The Mango Pack House: A Quick Glance

May 17, 2016

Mango Pack House

Take a peek inside a Mexican mango packhouse

I will never forget my first time visiting a major farm and processing center in another country. It was in Israel, and since I had heard so much about their advanced agricultural technology I was expecting something robotic and almost medicinal, glass houses and everything automated, pristine. I arrived to find plastic and cloth-screened greenhouses and dirt, a good deal of advanced technology in terms of watering and feeding systems, but mostly just farmers growing things in dirt like everyone else in the world. They were filled with the most beautiful peppers and tomatoes I had ever seen. The Israelis were, in my opinion, masters at attention to detail, and I think they excel in agricultural expertise because of this. They were methodical.
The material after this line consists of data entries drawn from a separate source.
(** ** What one query may do (updater.ts, getLatestVersion) *)

(** X11. A call of [getLatestVersion] makes at most one request, a bare GET of
    the release API, and leaves the notification state alone. A release is
    only returned after that request, with a non-empty version and with
    [reset] unchanged; and [reset] is only assigned by a call that made the
    request and returns null. *)
Theorem getLatestVersion_effects :
  forall env w,
    let r := getLatestVersion env w in
    let rq := requests (new_events w (snd r)) in
    (rq = [] \/ rq = [(api_uri, [])]) /\
    lastMessage (snd r) = lastMessage w /\
    lastTime (snd r) = lastTime w /\
    (forall v, fst r = Ok (Some v) ->
               version v <> "" /\ reset (snd r) = reset w /\
               rq = [(api_uri, [])]) /\
    (reset (snd r) <> reset w -> fst r = Ok None /\ rq = [(api_uri, [])]).
Proof.
  intros env w r rq. subst r rq.
  assert (O : obeys fp_query (getLatestVersion env))
    by (apply getLatestVersion_obeys; reflexivity).
  destruct (O w) as [(_ & _ & _ & N) _]. destruct (N eq_refl) as [LM LT].
  destruct (num_gt (reset w) 100) eqn:L.
  { rewrite (getLatestVersion_limited env w L). cbn [fst snd].
    unfold new_events. rewrite skipn_all. simpl.
    split; [auto|]. split; [auto|]. split; [auto|].
    split; [discriminate | congruence]. }
  pose proof (getLatestVersion_query env w L) as Q. unfold sat in Q.
  pose proof (fun l => requests_new_events (getLatestVersion env) fp_query w l
                         O) as RN.
  pose proof (release_version_truthy env w) as TV.
  destruct (getLatestVersion env w) as [[v | e |] w'] eqn:E;
    cbn [fst snd] in *.
  - destruct Q as (k & res & data & _ & _ & _ & RQ & T).
    rewrite (RN _ RQ).
    split; [auto|]. split; [exact LM|]. split; [exact LT|].
    destruct (truthy_value (tag_name data)).
    + destruct T as [-> R]. split.
      * intros v H. inversion H; subst. split; [apply TV; reflexivity|].
        auto.
      * congruence.
    + destruct T as [-> _]. split; [discriminate | auto].
  - destruct Q as [R [[RQ _] | [RQ _]]].
    + rewrite <- (app_nil_r (requests (trace w))) in RQ. rewrite (RN _ RQ).
      split; [auto|]. split; [exact LM|]. split; [exact LT|].
      split; [discriminate | congruence].
    + rewrite (RN _ RQ).
      split; [auto|]. split; [exact LM|]. split; [exact LT|].
      split; [discriminate | congruence].
  - destruct Q.
Qed.

(** ** The value that a reply without a release leaves in [reset] *)

(** X12. When a query that is not short-circuited returns null, the release
    API has given a reply without a truthy [tag_name], and [reset] is
    assigned from the [x-ratelimit-reset] header of that reply and the
    clock read after it (clock readings being time values, between 0 and
    [max_time]). A header of whole seconds whose milliseconds are a time
    value gives the difference of the two, and later queries are blocked
    exactly when it exceeds 100. Without the header [reset] is minus the
    clock, and with a header that is not a number it is NaN: neither ever
    blocks a query. *)
Theorem reset_after_reply :
  forall env w w',
    (forall n, 0 <= env_now env n <= max_time) ->
    num_gt (reset w) 100 = false ->
    getLatestVersion env w = (Ok None, w') ->
    exists k res data,
      (steps w <= k)%nat /\
      env_fetch env k api_uri = Gives res /\
      json res = Gives data /\
      truthy_value (tag_name data) = None /\
      let now := env_now env (S k) in
      match x_ratelimit_reset res with
      | HSeconds z =>
          0 <= z * 1000 <= max_time ->
          reset w' = Num (z * 1000 - now) /\
          num_gt (reset w') 100 = (z * 1000 - now >? 100)
      | HAbsent => reset w' = Num (- now) /\ num_gt (reset w') 100 = false
      | HNotNumeric => reset w' = NaN /\ num_gt (reset w') 100 = false
      end.
Proof.
  intros env w w' B L H.
  enough (Q : sat (getLatestVersion env) w
                (fun r w' =>
                   r = Ok None ->
                   exists k res data,
                     (steps w <= k)%nat /\
                     env_fetch env k api_uri = Gives res /\
                     json res = Gives data /\
                     truthy_value (tag_name data) = None /\
                     reset w'
                     = num_scale_sub (Number (x_ratelimit_reset res)) 1000
                         (env_now env (S k)))).
  { unfold sat in Q. rewrite H in Q. cbn [fst snd] in Q.
    destruct (Q eq_refl) as (k & res & data & K & F & J & T & R).
    exists k, res, data. repeat (split; [assumption|]).
    cbv zeta. rewrite R. pose proof (B (S k)) as [B0 _].
    destruct (x_ratelimit_reset res) as [| z |]; cbn [Number num_scale_sub].
    - split; [reflexivity|]. cbn [num_gt].
      destruct (Z.gtb_spec (0 * 1000 - env_now env (S k)) 100); [lia|].
      reflexivity.
    - intros _. split; reflexivity.
    - split; reflexivity. }
  clear H. unfold getLatestVersion.
  apply sat_bind, sat_gets. rewrite L.
  apply sat_try_rethrow.
  apply sat_bind. eapply sat_mono; [apply request_headers_spec|].
  intros [hdrs | e |] w1 [S1 C1]; [| discriminate | destruct C1].
  pose proof (step_rel_steps _ _ _ S1) as N1.
  cbv zeta. unfold fetch.
  apply sat_bind, sat_bind, sat_emit.
  unfold sat at 1. unfold answer.
  change (steps (add_event (EvFetch api_uri []) w1)) with (steps w1).
  destruct (env_fetch env (steps w1) api_uri) as [res | e] eqn:E;
    cbn [fst snd]; [|discriminate].
  apply sat_bind. destruct (json res) as [data | e] eqn:J;
    [|simpl; discriminate].
  apply sat_ret. apply sat_bind.
  unfold console_debug, when.
  destruct (env_debug env).
  - apply sat_emit.
    destruct (truthy_value (tag_name data)) as [tag|] eqn:TV;
      [apply sat_ret; discriminate|].
    apply sat_bind.
    destruct (opt_truthy (api_message data)).
    + unfold console_error. apply sat_emit. apply sat_bind.
      unfold sat at 1, Date_now, ask. cbn [fst snd].
      apply sat_bind, sat_modify, sat_ret. intros _.
      exists (steps w1), res, data. repeat (split; [assumption|]).
      reflexivity.
    + apply sat_ret. apply sat_bind.
      unfold sat at 1, Date_now, ask. cbn [fst snd].
      apply sat_bind, sat_modify, sat_ret. intros _.
      exists (steps w1), res, data. repeat (split; [assumption|]).
      reflexivity.
  - apply sat_ret.
    destruct (truthy_value (tag_name data)) as [tag|] eqn:TV;
      [apply sat_ret; discriminate|].
    apply sat_bind.
    destruct (opt_truthy (api_message data)).
    + unfold console_error. apply sat_emit. apply sat_bind.
      unfold sat at 1, Date_now, ask. cbn [fst snd].
      apply sat_bind, sat_modify, sat_ret. intros _.
      exists (steps w1), res, data. repeat (split; [assumption|]).
      reflexivity.
    + apply sat_ret. apply sat_bind.
      unfold sat at 1, Date_now, ask. cbn [fst snd].
      apply sat_bind, sat_modify, sat_ret. intros _.
      exists (steps w1), res, data. repeat (split; [assumption|]).
      reflexivity.
Qed.

Lemma reset_after_reply_witness :
  let w' := snd (getLatestVersion env_limit_met_later initial_world) in
  (forall n, 0 <= env_now env_limit_met_later n <= max_time) /\
  num_gt (reset initial_world) 100 = false /\
  getLatestVersion env_limit_met_later initial_world = (Ok None, w') /\
  0 <= 5001 * 1000 <= max_time /\
  reset w' = Num (5001 * 1000 - 1000) /\
  num_gt (reset w') 100 = true.
Proof.
  intros w'.
  assert (B : forall n, 0 <= env_now env_limit_met_later n <= max_time)
    by (intros n; cbn; unfold max_time; lia).
  assert (L : num_gt (reset initial_world) 100 = false) by reflexivity.
  assert (H : getLatestVersion env_limit_met_later initial_world
              = (Ok None, w')) by (vm_compute; reflexivity).
  assert (Z5 : 0 <= 5001 * 1000 <= max_time) by (unfold max_time; lia).
  split; [exact B|]. split; [exact L|]. split; [exact H|].
  split; [exact Z5|].
  destruct (reset_after_reply env_limit_met_later initial_world w' B L H)
    as (k & res & data & _ & F & _ & _ & G).
  assert (E : res = throttled_response 5001).
  { cbn in F. inversion F. reflexivity. }
  rewrite E in G. cbn [x_ratelimit_reset throttled_response] in G.
  destruct (G Z5) as [R N]. split; [exact R|].
  rewrite N. reflexivity.
Defined.

(** ** The order of the steps of an update (updater.ts, updateProcess) *)

(** What [downloadLatest] does, case by case: the request, and the write
    of the archive only after a response that is ok and whose body could be
    read. *)
Lemma downloadLatest_cases env v w :
  sat (downloadLatest env v) w
      (fun r w' =>
         (exists body,
             r = Ok (archive_path env v) /\
             trace w'
             = (trace w ++ [EvFetch (download_url v) [];
                            EvWriteFile (archive_path env v) body])%list)
         \/
         ((exists e, r = Thrown e) /\
          (trace w' = (trace w ++ [EvFetch (download_url v) []])%list \/
           exists body,
             trace w'
             = (trace w ++ [EvFetch (download_url v) [];
                            EvWriteFile (archive_path env v) body])%list))).
Proof.
  unfold downloadLatest. cbv zeta. apply sat_try_rethrow.
  unfold fetch. apply sat_bind, sat_bind, sat_emit.
  unfold sat at 1, answer.
  destruct (env_fetch env (steps (add_event (EvFetch (download_url v) []) w))
              (download_url v)) as [res | e]; cbn [fst snd].
  2: { right. split; [eauto|]. left. reflexivity. }
  destruct (ok res); cbn [negb].
  2: { unfold sat, throw; cbn [fst snd].
       right. split; [eauto|]. left. reflexivity. }
  apply sat_bind. destruct (arrayBuffer res) as [body | e].
  2: { unfold sat, lift, throw; cbn [fst snd].
       right. split; [eexists; reflexivity|]. left. reflexivity. }
  apply sat_ret. unfold writeFileSync. apply sat_bind, sat_bind, sat_emit.
  unfold sat at 1, answer.
  destruct (env_write env _); cbn [fst snd].
  - apply sat_ret. left. exists body. split; [reflexivity|].
    simpl. rewrite <- app_assoc. reflexivity.
  - right. split; [eauto|]. right. exists body.
    simpl. rewrite <- app_assoc. reflexivity.
Qed.

(** The steps of a whole update for the release [tag]. *)
Definition update_steps (env : Env) (tag : string) (body : list Byte.byte)
    (d : string) : list Event :=
  [EvFetch (download_url tag) [];
   EvWriteFile (archive_path env tag) body;
   EvDecompress (archive_path env tag) d;
   EvRemove (archive_path env tag)].
(** The instance of X13 on the sample rows: the second row is opened, its
    name and age are retyped, the age with a fraction, and the save puts the
    cache in its place. *)
Lemma saving_an_edit_replaces_the_edited_row_witness :
  Store.rows initial_state !! 1%nat
    = Some (list_to_map [("id", VStr "2"); ("name", VStr "John");
                         ("email", VStr "john@example.com"); ("age", VNum 28);
                         ("role", VStr "IT")]) ∧
  Store.rows (App.store (@App.saveEdit Store.json_rows
     (after_edits
        (list_to_map [("id", VStr "2"); ("name", VStr "John");
                      ("email", VStr "john@example.com"); ("age", VNum 28);
                      ("role", VStr "IT")])
        [("name", "Jane"); ("age", "31.5")]
        (App.mkScreen initial_state App.initial_ui []))))
  = [ list_to_map [("id", VStr "1"); ("name", VStr "Alice");
                   ("email", VStr "alice@example.com"); ("age", VNum 27);
                   ("role", VStr "Admin")];
      list_to_map [("id", VStr "2"); ("name", VStr "Jane");
                   ("email", VStr "john@example.com"); ("age", VStr "31.5");
                   ("role", VStr "IT")];
      list_to_map [("id", VStr "3"); ("name", VStr "Doby");
                   ("email", VStr "doby@example.com"); ("age", VNum 29);
                   ("role", VStr "Operations")] ].
Proof.
  assert (H1 : Store.rows (App.store (App.mkScreen initial_state App.initial_ui [])) !! 1%nat
    = Some (list_to_map [("id", VStr "2"); ("name", VStr "John");
                         ("email", VStr "john@example.com"); ("age", VNum 28);
                         ("role", VStr "IT")])) by (vm_compute; reflexivity).
  split; [exact H1|].
  destruct (saving_an_edit_replaces_the_edited_row (Stringify0 := Store.json_rows)
              (App.mkScreen initial_state App.initial_ui []) _
              [("name", "Jane"); ("age", "31.5")] 1 (round_dec 315 (-1)) H1)
    as (Hrows & _).
  - intros j r' Hj Hr'. destruct j as [|j]; [|lia].
    vm_compute in Hr'. injection Hr' as <-. by vm_compute.
  - by vm_compute.
  - repeat constructor; by vm_compute.
  - by vm_compute.
  - rewrite Hrows. vm_compute. reflexivity.
Defined.

(** The instance of X15: a text whose only record has no name, then a text
    whose only record is complete. *)
Lemma clean_import_keeps_the_old_errors_witness :
  Csv.errors (Csv.parseCSV (λ _, 1700000000000%N)
                ("name,email" +:+ nl +:+ ",bob@x.com" +:+ nl)) ≠ [] ∧
  Csv.errors (Csv.parseCSV (λ _, 1700000000001%N)
                ("name,email" +:+ nl +:+ "Al,a@x.com" +:+ nl)) = [] ∧
  App.importErrors (App.ui
    (@App.handleImportText Store.json_rows (λ _, 1700000000001%N)
       ("name,email" +:+ nl +:+ "Al,a@x.com" +:+ nl)
       (@App.handleImportText Store.json_rows (λ _, 1700000000000%N)
          ("name,email" +:+ nl +:+ ",bob@x.com" +:+ nl)
          (App.mkScreen initial_state App.initial_ui []))))
  = Some ["Row 1:missing name or email"].
Proof.
  assert (H1 : Csv.errors (Csv.parseCSV (λ _, 1700000000000%N)
                ("name,email" +:+ nl +:+ ",bob@x.com" +:+ nl)) ≠ [])
    by (by vm_compute).
  assert (H2 : Csv.errors (Csv.parseCSV (λ _, 1700000000001%N)
                ("name,email" +:+ nl +:+ "Al,a@x.com" +:+ nl)) = [])
    by (vm_compute; reflexivity).
  split; [exact H1|]. split; [exact H2|].
  destruct (clean_import_keeps_the_old_errors (Stringify0 := Store.json_rows)
              _ _ _ _ (App.mkScreen initial_state App.initial_ui []) H1 H2) as (-> & _).
  vm_compute. reflexivity.
Defined.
That was over ten years ago and a lot has changed since, but most farmers still grow in the dirt and the processes are relatively simple. Sure, we have begun to automate more in packing technologies using machines-like sorts and washers as a pretty standard way of processing fruits and vegetables, but mostly it is just a lot of labor and attention to detail, especially in the cold chain sector. Let us not forget that the more advanced technology we seek, the more money it costs, and often in produce the growers are working on such minimal (often single digit) margins that major advancements in technology are not attainable; labor, one of the major strengths of most large agricultural sectors, is much more attainable.